Through catharsis, men feel relief if they watch people hit each other. But an opposing theory suggests that seeing violent acts exacerbates a man's need to see or commit violence. At the end of the game we are even more hyped to clobber somebody. Sometimes it occurs because a guy's team wins, rather than loses. Need an example? How about the January 1993 riots in downtown Dallas that greeted the Super Bowl champion Cowboys? Fans were so worked up they overturned cars and broke through storefronts to vent their glee. The same thing happened a few months later in Montreal when the Canadiens won the NHL Stanley Cup, and in Chicago after that, when the Bulls won their third straight NBA championship.

"Aggression begets aggression," Dr. Bruce C. Ogilvie says. "There isn't a spilling away or draining away. What there is, is a laying of groundwork or bedrock to the aggressive or angry man. It certainly frees him from the basic human being that he is. He is an inadequate, insecure asshole. They can 'act out' this way but it doesn't translate into any constructive use of self-assertion in real life."

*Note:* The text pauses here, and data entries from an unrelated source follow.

(** * Financial-Planner: the projection and risk engine

    A shallow embedding of the four calculators of the repository
    ([src/analyzer.py], [src/simulator.py], [src/tax_calculator.py],
    [src/investment_simulator.py]) and the properties stated about them.

    Numbers.  The Python code computes with [int] and [float].  Here every
    number is an exact rational ([Q]); equality of numbers is [Qeq] ([==]).
    What is proved is therefore the arithmetic the code spells out, without
    the rounding error of binary floating point.  That error can move a
    computed number across a threshold only when the exact number is the
    threshold itself: savings of exactly three months of expenses, a quotient
    of exactly 0.95 before [round(x, 1)], expenses of exactly 90% of the
    income.  There the float falls on one side or the other by the binary
    representation of the operands, and the theorems about graded outcomes
    state what the code reports on either side of a threshold and nothing at
    the threshold.

    Dictionaries.  A Python [dict] keeps its keys in insertion order and
    [items()] walks them in that order, which fixes the order of the sums
    the code takes over a profile; a dictionary is an association list. *)

From Stdlib Require Import QArith Qround Qminmax Lqa ZArith Lia List String Ascii Bool.
Import ListNotations.

Local Open Scope string_scope.
Local Open Scope list_scope.
Local Open Scope Q_scope.

(* ================================================================== *)
(** * Python values, exceptions and dictionaries *)

Module Py.

(** Exceptions the modelled code can raise. *)
Inductive exn : Type :=
| KeyError (key : string)
| TypeError
| ValueError (msg : string)
| IndexError.

(** Outcome of evaluating a Python expression or call. *)
Inductive result (A : Type) : Type :=
| Ok (a : A)
| Raise (e : exn).
Arguments Ok {A} a.
Arguments Raise {A} e.
(** X21.  A longform is never found when some longform whose edges pass
    through the end of its own (the same edges, or longer ones) comes
    ahead of its first occurrence in the map. *)
Theorem longform_after_longer_is_never_found
    (shortform : string) (before rest : dict) (window : Z)
    (exclude : gset string) (item : string * string) (L : string)
    (tokens : list string) :
  L ∉ before.*1 →
  item ∈ before →
  Adeft.edges L `prefix_of` Adeft.edges item.1 →
  Adeft._search (Adeft.__init__ shortform (before ++ rest) window exclude) tokens
  ≠ Some L.
Proof.
  intros Hfirst Hitem Hp Hs.
  apply search_loop_Some in Hs as (path & Hne & _ & Hv & _).
  cbn [Adeft.__init__ Adeft._trie] in Hv. unfold Adeft._init_trie in Hv.
  apply terminal_value_built in Hv as (_ & e & Hc & He & HL).
  apply creator_Some in Hc as (before' & after' & Heq & _ & Hb).
  fold (adeft_entries (before ++ rest)) in Heq.
  apply list_elem_of_lookup_1 in Hitem as [i Hi].
  assert (adeft_entries (before ++ rest) !! i
          = Some (Adeft.edges item.1, item.1)) as Hi'.
  { unfold adeft_entries. rewrite list_lookup_fmap, lookup_app_l
      by by eapply lookup_lt_Some. by rewrite Hi. }
  rewrite Heq in Hi'.
  destruct (decide (i < length before')%nat) as [Hlt|Hge].
  - rewrite lookup_app_l in Hi' by done.
    apply list_elem_of_lookup_2 in Hi'.
    rewrite Forall_forall in Hb. apply (Hb _ Hi'). cbn [fst].
    assert (e = (Adeft.edges L, L)) as ->.
    { assert (e ∈ adeft_entries (before ++ rest)) as Hin.
      { rewrite Heq. apply elem_of_app. right. apply elem_of_cons. by left. }
      destruct e as [key L']. apply adeft_entries_elem_of in Hin as [_ ->].
      cbn [snd] in HL. by subst. }
    cbn [fst] in He. by rewrite <-He.
  - apply Hfirst.
    assert (adeft_entries (before ++ rest) !! length before' = Some e) as Hat
      by (rewrite Heq; by apply list_lookup_middle).
    unfold adeft_entries in Hat.
    rewrite list_lookup_fmap, lookup_app_l in Hat.
    + destruct (before !! length before') as [[L' g]|] eqn:Hl; [|done].
      cbn in Hat. injection Hat as <-. cbn [snd] in HL. subst L'.
      apply list_elem_of_fmap. exists (L, g). split; [done|].
      by eapply list_elem_of_lookup_2.
    + apply lookup_lt_Some in Hi. lia.
Qed.
End more_adeft_scan.

Lemma deft_recognize_elem_of `{!NLP, !Deft.Processor} self text r :
  r ∈ Deft.groundings self text → Deft.recognize self text r.
Proof.
  intros Hr. unfold Deft.recognize. rewrite decide_False; [done|].
  intros Hempty. rewrite Hempty in Hr. by apply elem_of_empty in Hr.
Qed.

(** * Further runs on concrete inputs *)

Section more_runs.
Import Plain.
Local Open Scope string_scope.

Lemma init_trie_append_keeps_payload_witness :
  slot (Adeft._init_trie [("b a", "G2")]) ["a"] = Some None
  ∧ slot (Adeft._init_trie ([("b a", "G2")] ++ [("a", "G1")])%list) ["a"]
    = Some None.
Proof.
  assert (slot (Adeft._init_trie [("b a", "G2")]) ["a"] = Some None) as H1
    by (by vm_compute).
  split; [exact H1|].
  exact (init_trie_append_keeps_payload [("b a", "G2")] [("a", "G1")] ["a"]
           None H1).
Defined.

Lemma search_ignores_later_tokens_witness :
  let self := Adeft.__init__ "S" [("b a", "G2")] 100 ∅ in
  Adeft._search self ["a"; "b"] = Some "b a"
  ∧ Adeft._search self (["a"; "b"] ++ ["x"; "y"])%list = Some "b a".
Proof.
  intros self.
  assert (Adeft._search self ["a"; "b"] = Some "b a") as H1 by (by vm_compute).
  split; [exact H1|].
  exact (search_ignores_later_tokens self ["a"; "b"] ["x"; "y"] "b a" H1).
Defined.

Lemma search_antichain_iff_witness :
  let G := [("b a", "G2"); ("c", "G1")] in
  antichain (adeft_entries G)
  ∧ (Adeft._search (Adeft.__init__ "S" G 100 ∅) ["a"; "b"; "x"] = Some "b a" ↔
     "b a" ∈ G.*1 ∧ Adeft.edges "b a" ≠ []
     ∧ Adeft.edges "b a" `prefix_of` ["a"; "b"; "x"]).
Proof.
  intros G.
  assert (antichain (adeft_entries G)) as Ha
    by (apply (bool_decide_unpack _); vm_compute; exact I).
  split; [exact Ha|].
  exact (search_antichain_iff "S" G 100 ∅ ["a"; "b"; "x"] "b a" Ha).
Defined.

Lemma search_order_independent_witness :
  let G := [("b a", "G2"); ("c", "G1")] in
  let G' := [("c", "G1"); ("b a", "G2")] in
  (antichain (adeft_entries G) ∧ G ≡ₚ G')
  ∧ Adeft._search (Adeft.__init__ "S" G 100 ∅) ["a"; "b"; "x"]
    = Adeft._search (Adeft.__init__ "S" G' 100 ∅) ["a"; "b"; "x"].
Proof.
  intros G G'.
  assert (antichain (adeft_entries G)) as Ha
    by (apply (bool_decide_unpack _); vm_compute; exact I).
  assert (G ≡ₚ G') as Hp by apply perm_swap.
  split; [done|].
  exact (search_order_independent "S" G G' 100 ∅ ["a"; "b"; "x"] Ha Hp).
Defined.

Lemma deft_search_antichain_iff_witness :
  let G := [(["a"; "b"], "HGNC:2"); (["c"], "HGNC:1")] in
  antichain G
  ∧ (Deft._search (Deft.__init__ "S" G None) ["a"; "b"; "x"] = Some "HGNC:2" ↔
     ∃ key, (key, "HGNC:2") ∈ G ∧ key ≠ [] ∧ key `prefix_of` ["a"; "b"; "x"]).
Proof.
  intros G.
  assert (antichain G) as Ha
    by (apply (bool_decide_unpack _); vm_compute; exact I).
  split; [exact Ha|].
  exact (deft_search_antichain_iff "S" G None ["a"; "b"; "x"] "HGNC:2" Ha).
Defined.

Lemma deft_recognize_grounding_witness :
  let G := [(["a"], "HGNC:1")] in
  Deft.recognize (Deft.__init__ "S" G None) "x a (S) y" (Some "HGNC:1")
  ∧ ∃ key candidate,
      (key, "HGNC:1") ∈ G ∧ key ≠ []
      ∧ candidate ∈ Deft.extract "S" None "x a (S) y"
      ∧ key `prefix_of` (stem <$> reverse candidate).
Proof.
  intros G.
  assert (Deft.recognize (Deft.__init__ "S" G None) "x a (S) y"
            (Some "HGNC:1")) as H1.
  { apply deft_recognize_elem_of.
    assert (Deft.groundings (Deft.__init__ "S" G None) "x a (S) y"
            = {[ Some "HGNC:1" ]}) as -> by (by vm_compute).
    by apply elem_of_singleton. }
  split; [exact H1|].
  exact (deft_recognize_grounding "S" G None "x a (S) y" "HGNC:1" H1).
Defined.

Lemma search_sound_witness :
  let G := [("a", "G1"); ("b a", "G2")] in
  Adeft._search (Adeft.__init__ "S" G 100 ∅) ["a"; "b"] = Some "a"
  ∧ "a" ∈ G.*1 ∧ Adeft.edges "a" ≠ []
  ∧ Adeft.edges "a" `prefix_of` ["a"; "b"].
Proof.
  intros G.
  assert (Adeft._search (Adeft.__init__ "S" G 100 ∅) ["a"; "b"] = Some "a")
    as H1 by (by vm_compute).
  split; [exact H1|].
  exact (search_sound "S" G 100 ∅ ["a"; "b"] "a" H1).
Defined.

Lemma scan_words_witness :
  let front := [("x", " ")] in
  let back := [("b", " "); ("a", " ")] in
  (Forall (λ token, re_match_word token.1 = true) back
   ∧ Z.of_nat (length back) = Z.min 2 101)
  ∧ Adeft.scan (front ++ back)%list 2 = Ok (Z.of_nat (length front) - 1).
Proof.
  intros front back.
  assert (Forall (λ token, re_match_word token.1 = true) back) as H1
    by (by repeat constructor).
  assert (Z.of_nat (length back) = Z.min 2 101) as H2 by reflexivity.
  split; [done|].
  exact (scan_words front back 2 H1 H2).
Defined.

Lemma strip_body_cuts_words_witness :
  let self := Adeft.__init__ "S" [("b a", "G2")] 100 ∅ in
  let front := [("x", " ")] in
  let back := [("b", " "); ("a", " ")] in
  (tokenize "x b a " = (front ++ back)%list
   ∧ Adeft._search self (Adeft.fragment_key (tokenize "x b a ")) = Some "b a"
   ∧ Forall (λ token, re_match_word token.1 = true) back
   ∧ Z.of_nat (length back) = Z.min (Z.of_nat (length (split "b a"))) 101)
  ∧ Adeft.strip_body self "x b a (S) y" "x b a "
    = Ok (replace "x b a (S) y" (strip "x b a ") (untokenize front)).
Proof.
  intros self front back.
  assert (tokenize "x b a " = (front ++ back)%list) as H1 by (by vm_compute).
  assert (Adeft._search self (Adeft.fragment_key (tokenize "x b a "))
          = Some "b a") as H2 by (by vm_compute).
  assert (Forall (λ token, re_match_word token.1 = true) back) as H3
    by (by repeat constructor).
  assert (Z.of_nat (length back)
          = Z.min (Z.of_nat (length (split "b a"))) 101) as H4
    by (by vm_compute).
  split; [done|].
  exact (strip_body_cuts_words self "x b a (S) y" "x b a " "b a" front back
           H1 H2 H3 H4).
Defined.


Lemma strip_result_normalised_witness :
  let self := Adeft.__init__ "S" [("a", "G1")] 100 ∅ in
  Adeft.strip_defining_patterns self "  x   a (S)  y " = Ok "x S y"
  ∧ "x S y" = join " " (split "x S y")
  ∧ Forall (λ w, w ≠ EmptyString ∧ spaceless w = true) (split "x S y").
Proof.
  intros self.
  assert (Adeft.strip_defining_patterns self "  x   a (S)  y " = Ok "x S y")
    as H1 by (by vm_compute).
  split; [exact H1|].
  exact (strip_result_normalised self "  x   a (S)  y " "x S y" H1).
Defined.

Lemma scan_without_word_witness :
  let tokens := [(times_sign, " "); (times_sign, " ")] in
  (Forall (λ token, re_match_word token.1 = false) tokens ∧ (1 ≤ 2)%Z)
  ∧ Adeft.scan tokens 2 = Raise IndexError.
Proof.
  intros tokens.
  assert (Forall (λ token, re_match_word token.1 = false) tokens) as H1
    by (by repeat constructor).
  assert (1 ≤ 2)%Z as H2 by lia.
  split; [done|].
  exact (scan_without_word tokens 2 H1 H2).
Defined.

Lemma longform_after_longer_is_never_found_witness :
  let before := [("c b a", "G3"); ("d", "G4")] in
  let rest := [("b a", "G2"); ("a", "G1")] in
  (("b a" ∉ before.*1)
   ∧ ("c b a", "G3") ∈ before
   ∧ Adeft.edges "b a" `prefix_of` Adeft.edges ("c b a", "G3").1)
  ∧ Adeft._search (Adeft.__init__ "S" (before ++ rest)%list 100 ∅)
      ["a"; "b"; "c"]
    ≠ Some "b a".
Proof.
  intros before rest.
  assert ("b a" ∉ before.*1) as H1
    by (apply (bool_decide_unpack _); vm_compute; exact I).
  assert (("c b a", "G3") ∈ before) as H2
    by (apply elem_of_cons; by left).
  assert (Adeft.edges "b a" `prefix_of` Adeft.edges ("c b a", "G3").1) as H3
    by (apply (bool_decide_unpack _); vm_compute; exact I).
  split; [done|].
  exact (longform_after_longer_is_never_found "S" before rest 100 ∅
           ("c b a", "G3") "b a" ["a"; "b"; "c"] H1 H2 H3).
Defined.
End more_runs.
(** ** Math (identical in the engine and on the treasury page) *)

Definition normalCDF (x : R) : R :=
  let a1 := 0.254829592 in
  let a2 := -0.284496736 in
  let a3 := 1.421413741 in
  let a4 := -1.453152027 in
  let a5 := 1.061405429 in
  let p := 0.3275911 in
  let sign := if Rlt_dec x 0 then -1 else 1 in
  let z := Rabs x / sqrt 2 in
  let t := 1 / (1 + p * z) in
  let y := 1 - ((((a5 * t + a4) * t + a3) * t + a2) * t + a1) * t * exp (- z * z) in
  0.5 * (1 + sign * y).

(** The binary pricing block of [scanForEdge], with the three constants it
    reads taken as arguments. *)
Record PricingTerms : Type := {
  pt_d2 : R;
  pt_Nd2 : R;
  pt_C_bin : R;
  pt_modelFair : R
}.

Definition priceBinary (sigma T r : R) : PricingTerms :=
  let sqrtT := sqrt T in
  let d2 := (r - 0.5 * sigma * sigma) * T / (sigma * sqrtT) in
  let Nd2 := normalCDF d2 in
  let C_bin := exp (- r * T) * Nd2 in
  let modelFair := C_bin * 100 in
  {| pt_d2 := d2; pt_Nd2 := Nd2; pt_C_bin := C_bin; pt_modelFair := modelFair |}.

Definition fairValue (sigma T r : R) : R := pt_modelFair (priceBinary sigma T r).

(** ** Text helpers *)

(** [s.toLowerCase()] on the ASCII letters. *)
Definition lowerAscii (c : ascii) : ascii :=
  let n := nat_of_ascii c in
  if (Nat.leb 65 n && Nat.leb n 90)%bool then ascii_of_nat (n + 32) else c.

Fixpoint toLowerCase (s : string) : string :=
  match s with
  | EmptyString => EmptyString
  | String c rest => String (lowerAscii c) (toLowerCase rest)
  end.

Do we really have a need to watch people hit each other?

"TV depicts violence -- the number of people that get in car wrecks, punching people out, the physical atrocities. Gangs are shooting at one another. If you watch the news you really are talking about reality," Dr. Thomas A. Tutko says. "They dictate the violence. Sport reflects what goes on out there.Whether sport promotes it is another question. It's the chicken and egg routine, and I'm not sure which caused which."